(** C7.  On a Running-state call the buffer returned is the Compositor's
    result on the buffer received.  The final mask is binary; a pixel
    whose final mask value is non-zero has its red channel raised by
    [uint8_t(0.5f * 255)] = 127, clamped to 255, and keeps its green and
    blue channels; a pixel whose final mask value is zero is unchanged;
    so is every byte of the buffer that is not the red byte of a
    pixel. *)
Theorem compositor_effect gl buffer width height stride pixel_stride :
  pixel_states gl <> [] ->
  0 <= 3 * width <= stride ->
  (height - 1) * stride + 3 * width <= Z.of_nat (length buffer) ->
  let out := filter_impl gl buffer width height stride pixel_stride in
  let mask := motion_mask out.1 in
  chan highlight = 127 /\
  out.2 = composite mask width height stride buffer /\
  length out.2 = length buffer /\
  (forall y x, 0 <= y < height -> 0 <= x < width ->
     let m := vget 0%Q mask (y * width + x) in
     let old := pixel_at buffer stride y x in
     let new := pixel_at out.2 stride y x in
     (m = 0%Q \/ m = 1%Q) /\
     (m <> 0%Q ->
      chan (r new) = Z.min 255 (chan (r old) + chan highlight) /\
      g new = g old /\ b new = b old) /\
     (m = 0%Q -> new = old)) /\
  (forall n,
     (forall y x, 0 <= y < height -> 0 <= x < width ->
        n <> Z.to_nat (y * stride + 3 * x)) ->
     out.2 !! n = buffer !! n).
Proof.
  intros Hne Hgeo Hlen. unfold filter_impl.
  destruct (pixel_states gl) as [|st ps] eqn:Hps; [done|].
  rewrite <- Hps. clear st ps Hps Hne. simpl.
  set (mask := applyHysteresisThresholding _ width height 4 30).
  split; [done|]. split; [done|]. split; [by apply composite_length|]. split.
  - intros y x Hy Hx.
    assert (vget 0%Q mask (y * width + x) = 0%Q \/
            vget 0%Q mask (y * width + x) = 1%Q) as Hbin
      by (by apply hysteresis_binary).
    split; [done|].
    pose proof (composite_pixels mask width height stride buffer Hgeo Hlen
                  y x Hy Hx) as Hpix.
    pose proof (f_equal r Hpix) as Hr. pose proof (f_equal g Hpix) as Hg.
    pose proof (f_equal b Hpix) as Hb. clear Hpix. simpl in Hr, Hg, Hb.
    destruct Hbin as [Hm | Hm]; rewrite Hm in *.
    + change (Float.ltb 0 0) with false in Hr.
      split; [done|]. intros _. unfold pixel_at. by rewrite Hr, Hg, Hb.
    + change (Float.ltb 0 1) with true in Hr.
      split; [|done]. intros _. rewrite Hr, Hg, Hb.
      pose proof (chan_range (vget x00 buffer (y * stride + 3 * x))) as Hc.
      rewrite chan_u8_of_Z. split; [|done].
      apply Z.mod_small. rewrite chan_highlight. lia.
  - intros n Hn. by apply composite_other_bytes.
Qed.

Lemma compositor_effect_witness :
  let gl := run 2 1 8 [frame_a] fresh in
  let out := filter_impl gl frame_b 2 1 8 3 in
  let mask := motion_mask out.1 in
  chan highlight = 127 /\
  out.2 = composite mask 2 1 8 frame_b /\
  length out.2 = length frame_b /\
  (forall y x, 0 <= y < 1 -> 0 <= x < 2 ->
     let m := vget 0%Q mask (y * 2 + x) in
     let old := pixel_at frame_b 8 y x in
     let new := pixel_at out.2 8 y x in
     (m = 0%Q \/ m = 1%Q) /\
     (m <> 0%Q ->
      chan (r new) = Z.min 255 (chan (r old) + chan highlight) /\
      g new = g old /\ b new = b old) /\
     (m = 0%Q -> new = old)) /\
  (forall n,
     (forall y x, 0 <= y < 1 -> 0 <= x < 2 ->
        n <> Z.to_nat (y * 8 + 3 * x)) ->
     out.2 !! n = frame_b !! n).
Proof.
  apply (compositor_effect (run 2 1 8 [frame_a] fresh) frame_b 2 1 8 3).
  - vm_compute. discriminate.
  - lia.
  - vm_compute. discriminate.
Defined.

(** * The Morphological Filter *)

Lemma disk_fold_values op init temp_mask width radius x y :
  disk_fold op init temp_mask width radius x y =
  fold_left op (disk_values temp_mask width radius x y) init.
Proof.
  unfold disk_fold, disk_values, disk_offsets.
  rewrite (nested_for_cells (- radius) (radius + 1) (- radius) (radius + 1)
             (fun dy dx acc =>
                if dx * dx + dy * dy <=? radius * radius
                then op acc (vget 0%Q temp_mask ((y + dy) * width + (x + dx)))
                else acc)).
  generalize (cells (- radius) (radius + 1) (- radius) (radius + 1)) as l.
  intros l. revert init.
  induction l as [|c l IH]; intros init; simpl; [done|].
  destruct (_ <=? _); simpl; apply IH.
Qed.

Section morph_cells.
Variables (op : Q -> Q -> Q) (init : Q) (temp_mask : list Q).
Variables (width height radius : Z) (m0 : list Q).

Hypothesis radius_nonneg : 0 <= radius.
Hypothesis mask_len : (Z.to_nat (width * height) <= length m0)%nat.

Let obs (m : list Q) (n : nat) : option Q := m !! n.
Let body (c : Z * Z) (m : list Q) : list Q :=
  vset m (c.1 * width + c.2) (disk_fold op init temp_mask width radius c.2 c.1).
Let Inv (m : list Q) : Prop := length m = length m0.
Let Post (c : Z * Z) (v : option Q) : Prop :=
  v = Some (disk_fold op init temp_mask width radius c.2 c.1).

Lemma morph_pass_midway :
  midway (idx_of width) obs Inv Post m0
         (cells radius (height - radius) radius (width - radius))
         (morph_pass op init temp_mask width height radius m0).
Proof.
  unfold morph_pass.
  rewrite (nested_for_cells radius (height - radius) radius (width - radius)
             (fun y x m =>
                vset m (y * width + x)
                     (disk_fold op init temp_mask width radius x y))).
  apply (pass_post (idx_of width) obs body Inv Post m0).
  - intros c m n Hn. unfold body, obs, vset. by rewrite list_lookup_insert_ne.
  - apply NoDup_idx; lia.
  - done.
  - intros l1 [y x] l2 m Hl _ (Hinv & _).
    assert ((y, x) ∈ cells radius (height - radius) radius (width - radius))
      as [Hy Hx]%elem_of_cells by (rewrite Hl, elem_of_app; right; by left).
    assert (Hlt : (Z.to_nat (y * width + x) < Z.to_nat (width * height))%nat)
      by (apply idx_lt; lia).
    unfold Inv in Hinv. unfold body, Post, obs, idx_of, vset. simpl. split.
    + unfold Inv. by rewrite length_insert.
    + by rewrite list_lookup_insert_eq by lia.
Qed.

(** An interior pixel receives the fold over its disk. *)
Lemma morph_pass_interior y x :
  radius <= y < height - radius -> radius <= x < width - radius ->
  vget 0%Q (morph_pass op init temp_mask width height radius m0)
       (y * width + x) =
  disk_fold op init temp_mask width radius x y.
Proof.
  intros Hy Hx. destruct morph_pass_midway as (_ & _ & Hpost).
  apply vget_lookup. apply (Hpost (y, x)). by apply elem_of_cells.
Qed.

(** A pixel within [radius] of an edge is not written. *)
Lemma morph_pass_border y x :
  0 <= y < height -> 0 <= x < width ->
  ~ (radius <= y < height - radius /\ radius <= x < width - radius) ->
  vget 0%Q (morph_pass op init temp_mask width height radius m0)
       (y * width + x) =
  vget 0%Q m0 (y * width + x).
Proof.
  intros Hy Hx Hborder. destruct morph_pass_midway as (_ & Hun & _).
  unfold vget. f_equal. apply Hun.
  intros ([y' x'] & Heq & [? ?]%elem_of_cells)%list_elem_of_fmap.
  unfold idx_of in Heq. simpl in Heq.
  apply idx_inj in Heq as [-> ->]; [|lia..]. apply Hborder. lia.
Qed.
End morph_cells.

(** What the erosion pass computes: at an interior pixel the running
    minimum over the disk read from the mask as it was before the pass,
    started at 255; at a border pixel nothing. *)
Lemma erode_interior m width height radius y x :
  0 <= radius -> (Z.to_nat (width * height) <= length m)%nat ->
  radius <= y < height - radius -> radius <= x < width - radius ->
  vget 0%Q (erode m width height radius) (y * width + x) =
  fold_left Float.min (disk_values m width radius x y) 255%Q.
Proof.
  intros Hr Hlen Hy Hx. unfold erode.
  rewrite morph_pass_interior by done. apply disk_fold_values.
Qed.

Lemma erode_border m width height radius y x :
  0 <= radius -> (Z.to_nat (width * height) <= length m)%nat ->
  0 <= y < height -> 0 <= x < width ->
  ~ (radius <= y < height - radius /\ radius <= x < width - radius) ->
  vget 0%Q (erode m width height radius) (y * width + x) =
  vget 0%Q m (y * width + x).
Proof. intros Hr Hlen Hy Hx Hb. unfold erode. by apply morph_pass_border. Qed.

(** [std::min] on floats is the minimum of the rationals. *)
Lemma min_Qmin a b : (Float.min a b == Qmin a b)%Q.
Proof.
  apply Q.min_unicity. unfold Float.min.
  destruct (Float.ltb b a) eqn:Hba.
  - right. apply ltb_lt in Hba. split; [by apply Qlt_le_weak | reflexivity].
  - apply ltb_ge in Hba. destruct (Qlt_le_dec a b) as [Hlt|Hle].
    + left. split; [done | reflexivity].
    + right. split; [done|]. by apply Qle_antisym.
Qed.

#[local] Instance min_proper : Proper (Qeq ==> Qeq ==> Qeq) Float.min.
Proof. intros a a' Ha c c' Hc. by rewrite !min_Qmin, Ha, Hc. Qed.

Lemma fold_min_proper l p p' :
  (p == p')%Q -> (fold_left Float.min l p == fold_left Float.min l p')%Q.
Proof.
  revert p p'. induction l as [|q l IH]; intros p p' Hp; simpl; [done|].
  apply IH. by rewrite Hp.
Qed.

================================

_Task statement_
Word for word, restate the data above from its first line down to and including the line with "(height - 1)".

_Reply to the exercise_
(** C7.  On a Running-state call the buffer returned is the Compositor's
    result on the buffer received.  The final mask is binary; a pixel
    whose final mask value is non-zero has its red channel raised by
    [uint8_t(0.5f * 255)] = 127, clamped to 255, and keeps its green and
    blue channels; a pixel whose final mask value is zero is unchanged;
    so is every byte of the buffer that is not the red byte of a
    pixel. *)
Theorem compositor_effect gl buffer width height stride pixel_stride :
  pixel_states gl <> [] ->
  0 <= 3 * width <= stride ->
  (height - 1) * stride + 3 * width <= Z.of_nat (length buffer) ->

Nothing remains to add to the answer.